REQUIREMENT
Give back exactly the stretch of data below from the line holding "PMember (member_clause_into clause)" through the line holding "PComposite operator clauses =>", both ends included, and leave the remaining lines out.

SOURCE INFORMATION
(** Induction that goes through the lists of components. *)
Lemma DTy_ind' (P : Ty → Prop) :
  (∀ p, P (TyPrimitive p)) → (∀ n ms, Forall (λ m, P m.1.2) ms → P (TyStruct n ms)) →
  (∀ n o os, Forall (λ o, P o.2) os → P (TyEnum n o os)) → (∀ ts, Forall P ts → P (TyTuple ts)) →
  (∀ ts, Forall P ts → P (TyArray ts)) → (∀ ts n, Forall P ts → P (TyFixedSizeArray ts n)) →
  (∀ s, P (TyByteArray s)) → ∀ t, P t.
Proof.
  intros Hp Hs He Ht Ha Hf Hb. fix IH 1. intros [p|n ms|n o os|ts|ts|ts l|s]; [apply Hp| | | | | |apply Hb].
  - apply Hs. induction ms as [|[[x t] k] ms IHms]; constructor; [apply IH|exact IHms].
  - apply He. induction os as [|[x t] os IHos]; constructor; [apply IH|exact IHos].
  - apply Ht. induction ts as [|t ts IHts]; constructor; [apply IH|exact IHts].
  - apply Ha. induction ts as [|t ts IHts]; constructor; [apply IH|exact IHts].
  - apply Hf. induction ts as [|t ts IHts]; constructor; [apply IH|exact IHts].
Qed.

(** [v] is a value of the schema [s]; a structure may have only some of the
    members of the schema, in any order, as the value of a partial update. *)
Fixpoint fits (s v : Ty) {struct v} : Prop :=
  match v, s with
  | TyPrimitive _, TyPrimitive _ | TyByteArray _, TyByteArray _ => True
  | TyArray _, TyArray _ | TyFixedSizeArray _ _, TyFixedSizeArray _ _ => True
  | TyStruct _ vs, TyStruct _ ms =>
      (fix go vs := match vs with
       | [] => True
       | (n, v, _) :: vs => (∃ t k, (n, t, k) ∈ ms ∧ fits t v) ∧ go vs
       end) vs
  | TyTuple vs, TyTuple ts =>
      (fix go vs ts {struct vs} := match vs, ts with
       | [], _ => True
       | v :: vs, t :: ts => fits t v ∧ go vs ts
       | _, _ => False
       end) vs ts
  | TyEnum _ o vs, TyEnum _ _ os =>
      match o with None => True | Some i => (i < length vs)%nat end ∧
      (fix go vs os {struct vs} := match vs, os with
       | [], [] => True
       | (n, v) :: vs, (n', t) :: os => n = n' ∧ fits t v ∧ go vs os
       | _, _ => False
       end) vs os
  | _, _ => False
  end.

Context (all_model_indices : bool) (model_indices : list ModelIndices).
(** The names of the columns of a table created for a schema. *)
Definition created (path : list string) (table_id : string) (key : bool) (s : Ty) : list string :=
  (ch_columns (add_columns_recursive all_model_indices model_indices path s table_id None None key)).*1.

Lemma member_diff_None n : member_diff n None = None.
Proof. done. Qed.
Lemma variant_diff_None n : variant_diff n None = None.
Proof. done. Qed.
Lemma tuple_diff_None i : tuple_diff i None = None.
Proof. done. Qed.

Lemma created_struct path tbl key n ms c :
  c ∈ created path tbl key (TyStruct n ms) ↔ ∃ x t k, (x, t, k) ∈ ms ∧ c ∈ created (path ++ [x]) tbl k t.
Proof.
  unfold created. simpl. induction ms as [|[[x t] k] ms IH]; simpl; [set_solver|].
  rewrite fmap_app, elem_of_app, IH. setoid_rewrite elem_of_cons. naive_solver.
Qed.
Lemma created_tuple path tbl key ts c :
  c ∈ created path tbl key (TyTuple ts) ↔
    ∃ i t, ts !! i = Some t ∧ c ∈ created (path ++ [pretty i]) tbl key t.
Proof.
  unfold created. simpl.
  enough (∀ j, c ∈ (ch_columns ((fix go idx ts {struct ts} := match ts with
       | [] => no_changes
       | t :: ts => ch_app (add_columns_recursive all_model_indices model_indices (path ++ [pretty (idx : nat)]) t tbl
                     (tuple_diff idx None) (tuple_diff idx None) key) (go (Datatypes.S idx) ts)
       end) j ts)).*1 ↔ ∃ i t, ts !! i = Some t ∧
    c ∈ (ch_columns (add_columns_recursive all_model_indices model_indices (path ++ [pretty (j + i)%nat]) t tbl None None key)).*1)
    as Hj by apply (Hj 0%nat).
  induction ts as [|t ts IH]; intros j; simpl; [set_solver|].
  rewrite fmap_app, elem_of_app, IH. split.
  - intros [Hc|(i & t' & Hi & Hc)]; [exists 0%nat, t; by rewrite Nat.add_0_r|].
    exists (Datatypes.S i), t'. by rewrite Nat.add_succ_r.
  - intros ([|i] & t' & Hi & Hc); simpl in Hi.
    + left. injection Hi as <-. by rewrite Nat.add_0_r in Hc.
    + right. exists i, t'. by rewrite Nat.add_succ_r in Hc.
Qed.
Lemma created_enum path tbl key n o os c :
  c ∈ created path tbl key (TyEnum n o os) ↔
    c = column_name path "option" ∨
    ∃ x t, (x, t) ∈ os ∧ is_empty_tuple t = false ∧ c ∈ created (path ++ [x]) tbl key t.
Proof.
  unfold created. simpl. rewrite elem_of_cons. apply or_iff_compat_l.
  induction os as [|[x t] os IH].
  { split; [intros Hin|intros (x & t & Hin & _)]; by apply elem_of_nil in Hin. }
  cbn [ch_columns ch_app]. rewrite fmap_app, elem_of_app, IH. setoid_rewrite elem_of_cons.
  rewrite variant_diff_None. split.
  - intros [Hin|(x' & t' & Hin & He & Hc)]; [|exists x', t'; auto].
    destruct (is_empty_tuple t) eqn:Ht; [by apply elem_of_nil in Hin|]. exists x, t. auto.
  - intros (x' & t' & [[= -> ->]|Hin] & He & Hc); [left; by rewrite He|right; eauto].
Qed.

Lemma join_snoc sep p x : p ≠ [] → SqlString.join sep (p ++ [x]) = SqlString.join sep p +:+ sep +:+ x.
Proof.
  induction p as [|a p IH]; [done|]. intros _. destruct p as [|b p]; [done|].
  change (SqlString.join sep ((a :: b :: p) ++ [x])) with (a +:+ sep +:+ SqlString.join sep ((b :: p) ++ [x])).
  rewrite IH by done. change (SqlString.join sep (a :: b :: p)) with (a +:+ sep +:+ SqlString.join sep (b :: p)).
  by rewrite <- !string_app_assoc.
Qed.

(** The columns written for a value are columns of the table, and the writing
    itself does not panic. *)
Definition covered (l : list (string * Argument)) (cols : list string) : Prop :=
  ∀ c, c ∈ l.*1 → ∃ n, c = quoted n ∧ n ∈ cols.

Lemma covered_app l1 l2 cols : covered l1 cols → covered l2 cols → covered (l1 ++ l2) cols.
Proof. intros H1 H2 c. rewrite fmap_app, elem_of_app. intros [?|?]; [by apply H1|by apply H2]. Qed.
Lemma covered_mono l cols cols' : (∀ c, c ∈ cols → c ∈ cols') → covered l cols → covered l cols'.
Proof. intros Hc Hl c Hin. destruct (Hl c Hin) as (n & -> & Hn). eauto. Qed.
Lemma covered_one c v cols : c ∈ cols → covered [(quoted c, v)] cols.
Proof. intros Hc x. cbn. rewrite list_elem_of_singleton. intros ->. eauto. Qed.

(** What is to be shown of one value: it can be written, and what is written is
    covered. *)
Definition written (r : outcome ExecutorQueryError (list (string * Argument))) (cols : list string) : Prop :=
  match r with Ok l => covered l cols | Err _ => True | Panic => False end.
Lemma written_app r1 r2 cols : written r1 cols → written r2 cols →
  written (let? a := r1 in let? b := r2 in Ok (a ++ b)) cols.
Proof. destruct r1 as [a|e|], r2 as [b|e'|]; simpl; try done. apply covered_app. Qed.
Lemma written_mono r cols cols' : (∀ c, c ∈ cols → c ∈ cols') → written r cols → written r cols'.
Proof. destruct r; [|done..]. apply covered_mono. Qed.

Lemma child_column_inner p x :
  p ≠ [] → SqlString.join "." p ≠ EmptyString →
  child_column (SqlString.join "." p) x = SqlString.join "." (p ++ [x]) ∧
  SqlString.join "." (p ++ [x]) ≠ EmptyString.
Proof.
  intros Hp Hne. unfold child_column. rewrite decide_False, join_snoc by done. split; [done|].
  by destruct (SqlString.join "." p).
Qed.
Lemma column_name_inner t p other :
  SqlString.join "." p ≠ EmptyString → column_name (t :: p) other = SqlString.join "." p.
Proof. intros Hne. unfold column_name. simpl. rewrite drop_0. by rewrite decide_False. Qed.
Inductive Clause : Type :=
| HashedKeys (hashed_keys : list Felt)
| Keys (clause : KeysClause)
| Member (clause : MemberClause)
| Composite (operator : LogicalOperator) (clauses : list Clause).
(** [types.Clause], [PClauseMissing] without a [clause_type] *)
Inductive PClause : Type :=
| PClauseMissing
| PHashedKeys (hashed_keys : list Bytes)
| PKeys (clause : PKeysClause)
| PMember (clause : PMemberClause)
| PComposite (operator : Z) (clauses : list PClause).
Fixpoint clause_into (value : Clause) : PClause :=
  match value with
  | HashedKeys hashed_keys => PHashedKeys (felt_to_bytes <$> hashed_keys)
  | Keys clause => PKeys (keys_clause_into clause)
  | Member clause => PMember (member_clause_into clause)
  | Composite operator clauses => PComposite (logical_to_i32 operator) (clause_into <$> clauses)
  end.
Fixpoint clause_try_from (value : PClause) : outcome ProtoError Clause :=
  match value with
  | PClauseMissing => Err (MissingExpectedData "clause_type")
  | PHashedKeys hashed_keys => Ok (HashedKeys (felt_from_bytes <$> hashed_keys))
  | PKeys clause => Ok (Keys (keys_clause_from clause))
  | PMember clause => let? clause := member_clause_try_from clause in Ok (Member clause)
  | PComposite operator clauses =>
      let? clauses := outcome_mapM clause_try_from clauses in Ok (Composite (logical_accessor operator) clauses)
  end.

(** ** Queries *)
Record Query : Type := mkQuery {
  query_clause : option Clause; query_pagination : Pagination; query_no_hashed_keys : bool; query_models : list string;
  query_historical : bool; query_world_addresses : list Felt
}.
Record PQuery : Type := mkPQuery {
  p_query_clause : option PClause; p_query_no_hashed_keys : bool; p_query_models : list string;
  p_query_pagination : option PPagination; p_query_historical : bool; p_query_world_addresses : list Bytes
}.
Definition query_try_from (value : PQuery) : outcome ProtoError Query :=
  let? clause := outcome_option clause_try_from (p_query_clause value) in
  let? pagination := pagination_or_default (p_query_pagination value) in
  Ok (mkQuery clause pagination (p_query_no_hashed_keys value) (p_query_models value) (p_query_historical value)
        (felt_from_bytes <$> p_query_world_addresses value)).
Definition query_into (value : Query) : PQuery :=
  mkPQuery (clause_into <$> query_clause value) (query_no_hashed_keys value) (query_models value)
    (Some (pagination_into (query_pagination value))) (query_historical value)
    (felt_to_bytes <$> query_world_addresses value).
(* ===== verification/Aggregator.v ===== *)
(** * Aggregations ([crates/sqlite/sqlite/src/executor/aggregator.rs])

    A leaderboard entry per group of a model's records, kept up to date as records
    are written: the number of writes, the latest, largest or smallest value of a
    field, their sum or average. An entry has two texts: [display_value], and
    [value], in hexadecimal with a fixed width, by which entries are ordered.

    The statements on the table are on a map from identifiers to rows; the query
    of number [n] fails when [query_fails n]. Integers are read as [core::num] reads them.
    [serde_json] reading the metadata of an average is a parameter. *)

From S2P Require Import Prelude Math Proto SqlString Database Cache Executor ModelTable.
From stdpp Require Import pretty.
From Stdlib Require Import Ascii.
Local Open Scope Z_scope.
Local Open Scope torii_scope.

(** ** Integers as text *)
Definition dec_val (c : ascii) : option Z :=
  let n := Z.of_nat (nat_of_ascii c) in if (48 <=? n) && (n <=? 57) then Some (n - 48) else None.

Fixpoint digits_from (radix : Z) (val : ascii → option Z) (acc : Z) (s : string) : option Z :=
  match s with
  | EmptyString => Some acc
  | String c s => d ← val c; digits_from radix val (radix * acc + d) s
  end.
(** At least one digit, and the value in range. *)
Definition number_from (radix : Z) (val : ascii → option Z) (lo hi : Z) (sign : Z) (s : string) : option Z :=
  match s with
  | EmptyString => None
  | _ => n ← digits_from radix val 0 s; if (lo <=? sign * n) && (sign * n <=? hi) then Some (sign * n) else None
  end.

Definition u128_max : Z := 2 ^ 128 - 1.
Definition i128_min : Z := - 2 ^ 127.
Definition i128_max : Z := 2 ^ 127 - 1.
Definition i64_min : Z := - 2 ^ 63.
Definition i64_max : Z := 2 ^ 63 - 1.

Definition plus_sign : ascii := ascii_of_nat 43.
Definition minus_sign : ascii := ascii_of_nat 45.
(** [from_str_radix] of an unsigned and of a signed type *)
Definition unsigned_from (radix : Z) (val : ascii → option Z) (hi : Z) (s : string) : option Z :=
  match s with
  | String c s' => if Ascii.eqb c plus_sign then number_from radix val 0 hi 1 s' else number_from radix val 0 hi 1 s
  | EmptyString => None
  end.
Definition signed_from (lo hi : Z) (s : string) : option Z :=
  match s with
  | String c s' =>
      if Ascii.eqb c plus_sign then number_from 10 dec_val lo hi 1 s'
      else if Ascii.eqb c minus_sign then number_from 10 dec_val lo hi (-1) s'
      else number_from 10 dec_val lo hi 1 s
  | EmptyString => None
  end.
Definition parse_u128 : string → option Z := unsigned_from 10 dec_val u128_max.
Definition parse_i128 : string → option Z := signed_from i128_min i128_max.
Definition parse_i64 : string → option Z := signed_from i64_min i64_max.
Definition u128_from_hex : string → option Z := unsigned_from 16 hex_val u128_max.

(** [s.strip_prefix("0x")] *)
Definition strip_0x (s : string) : option string :=
  match s with
  | String c (String c' s) =>
      if Ascii.eqb c (ascii_of_nat 48) && Ascii.eqb c' (ascii_of_nat 120) then Some s else None
  | _ => None
  end.

(** [format!("{:0>64}", s)] *)
Fixpoint zeros (n : nat) (s : string) : string :=
  match n with O => s | S n => String (ascii_of_nat 48) (zeros n s) end.
Definition pad_64 (s : string) : string := zeros (64 - String.length s) s.

(** [num as u128], [v as i128] *)
Definition as_u128 (n : Z) : Z := n mod 2 ^ 128.
Definition as_i128 (n : Z) : Z := if n <? 2 ^ 127 then n else n - 2 ^ 128.
Definition saturating_add (a b : Z) : Z := Z.max i128_min (Z.min i128_max (a + b)).

(** [U256::from_be_hex], which panics unless it is given 64 digits *)
Definition from_be_hex (s : string) : option U256 :=
  if (String.length s =? 64)%nat then digits_from 16 hex_val 0 s else None.

(** ** Data *)
Inductive Aggregation : Type :=
| AggCount | AggLatest (field : string) | AggMax (field : string) | AggMin (field : string)
| AggSum (field : string) | AggAvg (field : string).
Inductive SortOrder : Type := SortDesc | SortAsc.
Record AggregatorConfig : Type := mkAggregator {
  agg_id : string; agg_tag : string; agg_group_by : list string; agg_aggregation : Aggregation;
  agg_order : SortOrder
}.
Record AggregationRow : Type := mkAggRow {
  row_aggregator_id : string; row_entity_id : string; row_value : string; row_display_value : string;
  row_metadata : option string; row_model_id : string; row_created_at : Z; row_updated_at : Z
}.
Record AggregationEntry : Type := mkAggEntry {
  entry_id : string; entry_aggregator_id : string; entry_entity_id : string; entry_value : U256;
  entry_display_value : string; entry_model_id : string; entry_created_at : Z; entry_updated_at : Z;
  entry_position : Z
}.
Inductive AggregationError : Type := AggSqlx | LeaderboardFieldExtraction (field : string).

Record AggregationDb : Type := mkAggDb { aggregations : gmap string AggregationRow; queries_run : nat }.

Class AggregationEnv : Type := {
  query_fails : nat → bool;
  (** [CURRENT_TIMESTAMP] at a query *)
  query_time : nat → Z;
  (** [serde_json::from_str], then [["sum"].as_str()] and [["count"].as_i64()] *)
  parse_metadata : string → option (option string * option Z)
}.

Module Agg.

Section operations.
Context `{Primitives} {TT : TyText} {AE : AggregationEnv}.
#[local] Abbreviation agg A := (st AggregationDb AggregationError A).
#[local] Abbreviation Ty := DTy.

Definition query {A} (f : Z → gmap string AggregationRow → A * gmap string AggregationRow) : agg A := λ d,
  if query_fails (queries_run d) then (Err AggSqlx, mkAggDb (aggregations d) (S (queries_run d)))
  else let '(a, rows) := f (query_time (queries_run d)) (aggregations d) in (Ok a, mkAggDb rows (S (queries_run d))).
Definition select {A} (f : gmap string AggregationRow → A) : agg A := query (λ _ rows, (f rows, rows)).

(** ** Fields *)
Definition normalize_value_to_hex (value : string) : string :=
  match strip_0x value with
  | Some hex_str => "0x" +:+ pad_64 hex_str
  | None =>
      match parse_u128 value with
      | Some num => SqlString.format_hex 66 num
      | None =>
          match parse_i128 value with
          | Some num => SqlString.format_hex 66 (as_u128 (as_u128 num + 2 ^ 127))
          | None => "0x" +:+ pad_64 "0"
          end
      end
  end.
Definition raw_or_normalized (normalize : bool) (raw_value : string) : string :=
  if normalize then normalize_value_to_hex raw_value else raw_value.

Definition ty_to_sql_string (ty : Ty) (normalize : bool) : option string :=
  match ty with
  | TyPrimitive p => Some (raw_or_normalized normalize (prim_sql_value p))
  | TyEnum n o os => Some (raw_or_normalized normalize (enum_sql_value n o os))
  | TyByteArray b => Some b
  | _ => None
  end.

REPLY
  | Member clause => PMember (member_clause_into clause)
  | Composite operator clauses => PComposite (logical_to_i32 operator) (clause_into <$> clauses)
  end.
Fixpoint clause_try_from (value : PClause) : outcome ProtoError Clause :=
  match value with
  | PClauseMissing => Err (MissingExpectedData "clause_type")
  | PHashedKeys hashed_keys => Ok (HashedKeys (felt_from_bytes <$> hashed_keys))
  | PKeys clause => Ok (Keys (keys_clause_from clause))
  | PMember clause => let? clause := member_clause_try_from clause in Ok (Member clause)
  | PComposite operator clauses =>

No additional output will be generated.